Dataset records

——

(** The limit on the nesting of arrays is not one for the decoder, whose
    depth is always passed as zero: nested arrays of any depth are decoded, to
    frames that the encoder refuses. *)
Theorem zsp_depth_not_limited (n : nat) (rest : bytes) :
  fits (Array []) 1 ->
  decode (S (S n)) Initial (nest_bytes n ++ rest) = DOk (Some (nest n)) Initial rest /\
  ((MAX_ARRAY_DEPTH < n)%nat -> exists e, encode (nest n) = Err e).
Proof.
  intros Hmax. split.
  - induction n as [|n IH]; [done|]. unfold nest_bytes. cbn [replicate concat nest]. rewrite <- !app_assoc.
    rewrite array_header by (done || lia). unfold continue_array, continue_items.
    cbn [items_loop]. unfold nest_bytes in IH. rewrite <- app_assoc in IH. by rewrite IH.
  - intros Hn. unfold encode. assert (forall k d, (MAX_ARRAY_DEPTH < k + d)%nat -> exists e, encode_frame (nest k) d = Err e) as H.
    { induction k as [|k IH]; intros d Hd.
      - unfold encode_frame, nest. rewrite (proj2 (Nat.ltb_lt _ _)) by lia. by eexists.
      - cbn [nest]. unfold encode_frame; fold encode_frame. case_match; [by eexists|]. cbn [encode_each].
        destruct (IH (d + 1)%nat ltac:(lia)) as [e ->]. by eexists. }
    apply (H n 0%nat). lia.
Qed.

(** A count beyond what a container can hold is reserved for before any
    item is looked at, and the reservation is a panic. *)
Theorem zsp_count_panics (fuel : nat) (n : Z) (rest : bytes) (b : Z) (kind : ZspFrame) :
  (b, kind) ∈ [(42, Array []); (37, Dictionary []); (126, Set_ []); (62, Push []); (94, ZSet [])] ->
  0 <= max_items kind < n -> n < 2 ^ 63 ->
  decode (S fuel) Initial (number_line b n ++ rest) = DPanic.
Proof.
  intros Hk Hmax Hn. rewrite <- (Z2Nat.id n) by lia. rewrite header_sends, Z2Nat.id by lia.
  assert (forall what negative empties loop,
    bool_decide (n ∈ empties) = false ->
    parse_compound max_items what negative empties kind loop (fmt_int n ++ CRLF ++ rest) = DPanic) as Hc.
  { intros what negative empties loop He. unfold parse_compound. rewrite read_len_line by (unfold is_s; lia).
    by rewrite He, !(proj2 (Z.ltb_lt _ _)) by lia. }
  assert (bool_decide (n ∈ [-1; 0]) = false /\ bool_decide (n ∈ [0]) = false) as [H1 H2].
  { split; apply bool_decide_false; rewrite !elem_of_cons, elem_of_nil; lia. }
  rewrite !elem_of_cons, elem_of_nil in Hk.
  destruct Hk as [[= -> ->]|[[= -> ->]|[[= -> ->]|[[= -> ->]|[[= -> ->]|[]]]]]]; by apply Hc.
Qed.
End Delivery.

——

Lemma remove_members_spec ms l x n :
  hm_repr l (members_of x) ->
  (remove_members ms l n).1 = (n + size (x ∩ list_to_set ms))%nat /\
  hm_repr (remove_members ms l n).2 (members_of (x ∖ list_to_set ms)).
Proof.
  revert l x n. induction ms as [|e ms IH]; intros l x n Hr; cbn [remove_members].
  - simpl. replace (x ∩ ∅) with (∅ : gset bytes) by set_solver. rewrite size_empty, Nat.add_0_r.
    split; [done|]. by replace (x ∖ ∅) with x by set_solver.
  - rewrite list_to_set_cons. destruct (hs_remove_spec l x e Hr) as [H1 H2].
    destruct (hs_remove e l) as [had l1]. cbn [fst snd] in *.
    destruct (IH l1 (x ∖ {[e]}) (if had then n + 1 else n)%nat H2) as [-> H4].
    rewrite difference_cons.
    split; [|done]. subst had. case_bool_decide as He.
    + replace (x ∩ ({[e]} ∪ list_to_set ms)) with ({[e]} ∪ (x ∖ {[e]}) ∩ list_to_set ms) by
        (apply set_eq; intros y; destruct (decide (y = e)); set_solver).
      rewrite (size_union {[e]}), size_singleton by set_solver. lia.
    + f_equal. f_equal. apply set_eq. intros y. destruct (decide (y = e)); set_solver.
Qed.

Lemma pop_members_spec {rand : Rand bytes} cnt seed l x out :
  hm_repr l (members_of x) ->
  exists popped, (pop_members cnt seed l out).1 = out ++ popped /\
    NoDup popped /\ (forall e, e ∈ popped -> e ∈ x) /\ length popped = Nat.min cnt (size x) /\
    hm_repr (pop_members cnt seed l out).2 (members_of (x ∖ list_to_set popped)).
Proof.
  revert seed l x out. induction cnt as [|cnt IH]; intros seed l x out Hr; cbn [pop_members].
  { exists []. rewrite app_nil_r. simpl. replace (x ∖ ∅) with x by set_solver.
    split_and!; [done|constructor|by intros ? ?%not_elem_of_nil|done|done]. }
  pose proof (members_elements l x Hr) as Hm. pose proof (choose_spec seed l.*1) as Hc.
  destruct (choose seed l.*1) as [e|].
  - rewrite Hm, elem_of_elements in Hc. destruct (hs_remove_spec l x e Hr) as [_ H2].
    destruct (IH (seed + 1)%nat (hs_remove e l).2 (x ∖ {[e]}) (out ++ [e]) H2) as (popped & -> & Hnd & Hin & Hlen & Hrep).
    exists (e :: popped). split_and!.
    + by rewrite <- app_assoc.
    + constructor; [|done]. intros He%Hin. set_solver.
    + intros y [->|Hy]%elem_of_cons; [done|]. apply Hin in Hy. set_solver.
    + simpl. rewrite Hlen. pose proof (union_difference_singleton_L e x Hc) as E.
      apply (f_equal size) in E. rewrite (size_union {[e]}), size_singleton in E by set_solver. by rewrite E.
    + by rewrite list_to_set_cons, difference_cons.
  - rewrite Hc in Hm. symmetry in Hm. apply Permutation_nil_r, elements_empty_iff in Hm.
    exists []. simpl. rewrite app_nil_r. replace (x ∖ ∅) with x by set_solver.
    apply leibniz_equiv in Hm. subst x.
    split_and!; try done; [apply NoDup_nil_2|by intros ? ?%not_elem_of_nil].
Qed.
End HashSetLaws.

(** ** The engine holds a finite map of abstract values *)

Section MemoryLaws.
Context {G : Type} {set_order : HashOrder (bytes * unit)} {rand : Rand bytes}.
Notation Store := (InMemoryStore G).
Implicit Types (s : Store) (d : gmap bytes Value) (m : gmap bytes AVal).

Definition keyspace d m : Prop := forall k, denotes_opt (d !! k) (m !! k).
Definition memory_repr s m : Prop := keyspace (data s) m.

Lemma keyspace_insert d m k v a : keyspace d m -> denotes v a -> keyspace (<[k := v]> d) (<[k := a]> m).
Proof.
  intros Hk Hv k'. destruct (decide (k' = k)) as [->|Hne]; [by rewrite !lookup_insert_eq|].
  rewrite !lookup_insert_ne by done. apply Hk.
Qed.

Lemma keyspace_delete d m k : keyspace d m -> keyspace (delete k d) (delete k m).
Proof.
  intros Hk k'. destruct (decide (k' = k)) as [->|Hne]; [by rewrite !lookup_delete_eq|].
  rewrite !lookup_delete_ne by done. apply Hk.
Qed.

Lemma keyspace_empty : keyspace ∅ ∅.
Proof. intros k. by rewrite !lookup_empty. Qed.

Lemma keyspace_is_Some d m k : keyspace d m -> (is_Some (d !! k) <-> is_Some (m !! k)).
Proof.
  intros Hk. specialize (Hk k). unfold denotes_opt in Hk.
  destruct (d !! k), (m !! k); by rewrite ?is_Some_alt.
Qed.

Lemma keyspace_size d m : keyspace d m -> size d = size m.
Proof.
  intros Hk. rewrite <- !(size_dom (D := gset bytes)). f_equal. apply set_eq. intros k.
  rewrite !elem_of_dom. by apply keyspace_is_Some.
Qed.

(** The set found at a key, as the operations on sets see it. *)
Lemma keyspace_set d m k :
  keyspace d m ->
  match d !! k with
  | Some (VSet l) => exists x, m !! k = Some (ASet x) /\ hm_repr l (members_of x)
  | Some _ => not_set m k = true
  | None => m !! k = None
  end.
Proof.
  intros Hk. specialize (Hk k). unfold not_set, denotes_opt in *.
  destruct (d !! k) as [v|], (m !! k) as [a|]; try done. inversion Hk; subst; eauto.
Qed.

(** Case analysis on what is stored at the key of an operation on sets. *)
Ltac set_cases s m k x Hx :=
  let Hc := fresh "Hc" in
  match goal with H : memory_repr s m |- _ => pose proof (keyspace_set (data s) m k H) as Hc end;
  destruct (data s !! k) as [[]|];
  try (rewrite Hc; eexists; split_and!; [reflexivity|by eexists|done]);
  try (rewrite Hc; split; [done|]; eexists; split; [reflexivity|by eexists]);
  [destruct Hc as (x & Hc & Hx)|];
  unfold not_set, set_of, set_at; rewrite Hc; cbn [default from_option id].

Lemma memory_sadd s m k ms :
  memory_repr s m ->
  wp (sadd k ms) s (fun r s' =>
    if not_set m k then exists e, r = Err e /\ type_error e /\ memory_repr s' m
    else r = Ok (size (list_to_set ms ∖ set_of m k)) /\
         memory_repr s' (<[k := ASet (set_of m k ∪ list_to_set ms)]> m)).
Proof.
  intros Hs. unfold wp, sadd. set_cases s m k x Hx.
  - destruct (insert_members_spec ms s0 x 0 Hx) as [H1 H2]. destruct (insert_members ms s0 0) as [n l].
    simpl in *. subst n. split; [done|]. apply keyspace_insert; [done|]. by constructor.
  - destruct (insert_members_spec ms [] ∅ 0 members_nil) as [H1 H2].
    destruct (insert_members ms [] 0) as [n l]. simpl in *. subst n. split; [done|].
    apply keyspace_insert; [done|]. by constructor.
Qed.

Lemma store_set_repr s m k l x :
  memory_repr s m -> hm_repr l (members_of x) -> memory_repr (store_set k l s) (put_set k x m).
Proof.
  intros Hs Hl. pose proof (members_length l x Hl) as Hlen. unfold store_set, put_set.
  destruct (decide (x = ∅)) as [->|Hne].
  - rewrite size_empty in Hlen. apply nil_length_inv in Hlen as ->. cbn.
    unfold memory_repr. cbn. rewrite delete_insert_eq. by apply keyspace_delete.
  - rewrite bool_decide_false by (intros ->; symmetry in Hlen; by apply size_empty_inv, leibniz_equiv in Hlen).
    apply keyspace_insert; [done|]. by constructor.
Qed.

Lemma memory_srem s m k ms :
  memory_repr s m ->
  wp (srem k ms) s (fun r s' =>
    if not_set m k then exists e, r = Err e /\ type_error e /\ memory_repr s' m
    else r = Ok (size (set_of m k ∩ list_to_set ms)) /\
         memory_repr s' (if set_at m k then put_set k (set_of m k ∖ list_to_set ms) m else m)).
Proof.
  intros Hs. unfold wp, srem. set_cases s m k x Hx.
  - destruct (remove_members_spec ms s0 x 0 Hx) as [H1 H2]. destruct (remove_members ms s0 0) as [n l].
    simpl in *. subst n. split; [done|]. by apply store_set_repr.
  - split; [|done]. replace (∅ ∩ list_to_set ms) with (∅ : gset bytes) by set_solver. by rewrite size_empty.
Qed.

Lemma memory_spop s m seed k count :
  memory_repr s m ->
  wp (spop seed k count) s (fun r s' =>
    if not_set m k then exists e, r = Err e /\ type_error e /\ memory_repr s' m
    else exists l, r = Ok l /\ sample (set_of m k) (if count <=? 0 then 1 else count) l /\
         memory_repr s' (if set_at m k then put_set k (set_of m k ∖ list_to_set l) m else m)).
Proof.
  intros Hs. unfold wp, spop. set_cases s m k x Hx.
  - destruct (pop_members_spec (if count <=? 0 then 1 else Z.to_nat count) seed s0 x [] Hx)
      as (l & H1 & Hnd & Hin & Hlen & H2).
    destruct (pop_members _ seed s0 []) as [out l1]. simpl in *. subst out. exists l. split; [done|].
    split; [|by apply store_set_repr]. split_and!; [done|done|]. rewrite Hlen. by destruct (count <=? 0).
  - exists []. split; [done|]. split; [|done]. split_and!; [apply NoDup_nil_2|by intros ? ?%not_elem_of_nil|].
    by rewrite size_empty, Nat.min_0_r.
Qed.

——

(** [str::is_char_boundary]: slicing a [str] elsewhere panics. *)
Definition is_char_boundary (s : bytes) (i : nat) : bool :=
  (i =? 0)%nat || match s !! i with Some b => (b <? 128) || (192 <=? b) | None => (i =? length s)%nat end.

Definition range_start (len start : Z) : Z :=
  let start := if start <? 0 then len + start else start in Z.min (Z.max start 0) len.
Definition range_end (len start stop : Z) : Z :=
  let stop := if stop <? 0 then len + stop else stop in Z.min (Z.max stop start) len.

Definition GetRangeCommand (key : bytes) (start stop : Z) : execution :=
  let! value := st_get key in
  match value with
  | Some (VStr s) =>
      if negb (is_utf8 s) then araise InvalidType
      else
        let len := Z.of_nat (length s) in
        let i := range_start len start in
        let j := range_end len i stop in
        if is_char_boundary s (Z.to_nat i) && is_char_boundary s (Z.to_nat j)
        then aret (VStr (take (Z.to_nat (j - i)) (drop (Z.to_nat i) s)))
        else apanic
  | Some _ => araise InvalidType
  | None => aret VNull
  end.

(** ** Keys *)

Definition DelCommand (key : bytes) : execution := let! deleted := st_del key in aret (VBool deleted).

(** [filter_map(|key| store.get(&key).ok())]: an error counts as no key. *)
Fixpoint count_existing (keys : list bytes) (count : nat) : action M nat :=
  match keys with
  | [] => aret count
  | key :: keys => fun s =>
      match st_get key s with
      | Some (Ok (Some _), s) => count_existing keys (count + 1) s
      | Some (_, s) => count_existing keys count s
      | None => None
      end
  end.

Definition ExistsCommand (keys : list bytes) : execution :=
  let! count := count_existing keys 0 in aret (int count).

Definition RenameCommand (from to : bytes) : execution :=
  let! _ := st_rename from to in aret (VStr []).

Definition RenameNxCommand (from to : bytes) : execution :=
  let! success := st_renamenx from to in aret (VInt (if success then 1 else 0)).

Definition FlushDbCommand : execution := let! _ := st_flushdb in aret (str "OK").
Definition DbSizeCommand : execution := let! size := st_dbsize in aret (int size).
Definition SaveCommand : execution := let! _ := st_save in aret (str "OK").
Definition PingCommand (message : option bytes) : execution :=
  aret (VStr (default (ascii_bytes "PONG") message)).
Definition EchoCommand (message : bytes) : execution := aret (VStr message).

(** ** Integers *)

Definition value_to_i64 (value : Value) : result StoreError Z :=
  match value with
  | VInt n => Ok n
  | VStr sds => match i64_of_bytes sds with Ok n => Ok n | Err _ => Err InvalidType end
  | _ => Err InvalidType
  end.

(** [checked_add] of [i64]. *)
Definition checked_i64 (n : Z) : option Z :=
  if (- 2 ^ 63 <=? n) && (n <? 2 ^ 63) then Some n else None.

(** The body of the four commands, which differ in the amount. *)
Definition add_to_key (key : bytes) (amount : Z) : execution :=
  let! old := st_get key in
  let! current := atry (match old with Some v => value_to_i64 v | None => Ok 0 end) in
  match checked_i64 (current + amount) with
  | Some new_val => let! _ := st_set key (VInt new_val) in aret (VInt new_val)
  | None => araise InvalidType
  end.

——

What you will do: Which lines run from the one holding "x Hc) as E." through the one holding "- rewrite Hc" in the records above? Repeat them exactly, both included, and nothing more.

Response area:
    + simpl. rewrite Hlen. pose proof (union_difference_singleton_L e x Hc) as E.
      apply (f_equal size) in E. rewrite (size_union {[e]}), size_singleton in E by set_solver. by rewrite E.
    + by rewrite list_to_set_cons, difference_cons.
  - rewrite Hc in Hm. symmetry in Hm. apply Permutation_nil_r, elements_empty_iff in Hm.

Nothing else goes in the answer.